Cani malati in val padana racconta la storia di uno scrittore perseguitato dalla sfiga che scrive un libro pubblicato da una casa editrice gestita da un tipo che ricorda Saul, di Better Call Saul. Quella sfiga fantozziana è il perno dell’evoluzione del protagonista scrittore e lo perseguita ovunque. A casa, al bar con gli amici, nei luoghi di vacanza, e in qualsiasi attività legata al suo libro, raccolta di racconti pulp difficile da far capire a chiunque gli chiedeva di cosa parlasse. È un libro con l’abilità di far sorridere, con un personaggio che attrae a se la stranezza e la vive con spensieratezza, che dovrebbe essere un disgraziato per quello che vive e per come lo vive, ma non lo è. Anzi è intelligente, si capisce per quello che legge e per come si muove, accettando quella stranezza e quella sfiga che lo perseguitano, imparando a convivere con esse. Mi piacciono le citazioni dell’autore, appassionato di Tarantino e di cantautori italiani, ma solo di quelli che le canzoni se le scrivono da soli per un motivo che condivido ma che non dico, lo lascio scoprire al lettore.

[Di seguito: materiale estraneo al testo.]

(* ===== verification/CaroGame.v ===== *)
(** Games of caro: the invariant of a game, its wins, its payments and its length, the
    history it signs, and the line that is shown for a win. *)

From S2P Require Import Prelude.
From S2P Require Import Bytes.
From S2P Require Import Wire.
From S2P Require Import Crypto.
From S2P Require Import Commitment.
From S2P Require Import Protocol.
From S2P Require Import RollingDigest.

(* The move accumulator of tic-tac-toe and caro: every move folds a salted commitment to
    its mover, number and cell into 32 bytes.  The last value fixes the whole play. *)

(** A move as it is committed to: its number, mover, cell and salt. *)
Record entry := { e_number : Z; e_by : Party; e_cell : Z; e_salt : bytes }.

Definition entry_ok (e : entry) : Prop :=
  u64_range (e_number e) /\ u64_range (e_cell e) /\ u64_range (Z.of_nat (length (e_salt e))).

Definition entry_value (e : entry) : bytes :=
  u8_from [match e_by e with PartyA => 1 | PartyB => 2 end] ++ be_bytes 8 (e_number e) ++ be_bytes 8 (e_cell e).

(** Two length-prefixed fields under the domain of commitments. *)
Definition fields (x y : bytes) : bytes := DOMAIN_COMMIT_REVEAL ++ lp x ++ lp y.

Definition entry_input (e : entry) : bytes := fields (entry_value e) (e_salt e).

Lemma fields_inj x y x' y' :
  lp_range x -> lp_range y -> lp_range x' -> lp_range y' -> fields x y = fields x' y' -> x = x' /\ y = y'.
Proof.
  unfold fields, lp, lp_range. intros Hx Hy Hx' Hy' E. apply app_inv_head in E. rewrite <- !app_assoc in E.
  apply lp_inj in E as [-> E]; [|done..]. rewrite <- (app_nil_r y), <- (app_nil_r y') in E.
  rewrite !length_app, !Nat.add_0_r in E. by apply lp_inj in E as [-> _].
Qed.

Mentre traffica con la moka le guardo il culo e l’eccitazione che Fridhole aveva ammazzato a colpi di alitosi e poesie spacca maroni all’improvviso resuscita.
Il nome del personaggio di Fridhole è un misto tra Frida Khalo e hole che significa buco, come i buchi dell’eroina che indicano sofferenza, fragilità e piacere allo stesso tempo, come dice l’autore. Questo libro mi ha fatto ridere come non ridevo dai tempi de L’era del porco di Morozzi che, tra l’altro, parla della sfiga che perseguita un altro scrittore. Lo scrittore che fa ironia sul suo mondo sta diventando ormai un classico del romanzo di formazione e Rago in questo libro l’ha fatto veramente bene.
Il pubblico in sala è composto dai miei genitori, una cugina di mia madre, due clienti della libreria, Lo Spago e il Leo che per l’occasione è riuscito a ritagliarsi un’oretta da dedicarmi. Il relatore com’era prevedibile non accenna a niente del libro, fa solo un vago e noioso discorso introduttivo sull’importanza di avvicinare i giovani alla letteratura e poi mi rivolge alcune domande generiche alle quali rispondo con un imbarazzo mai provato prima d’ora.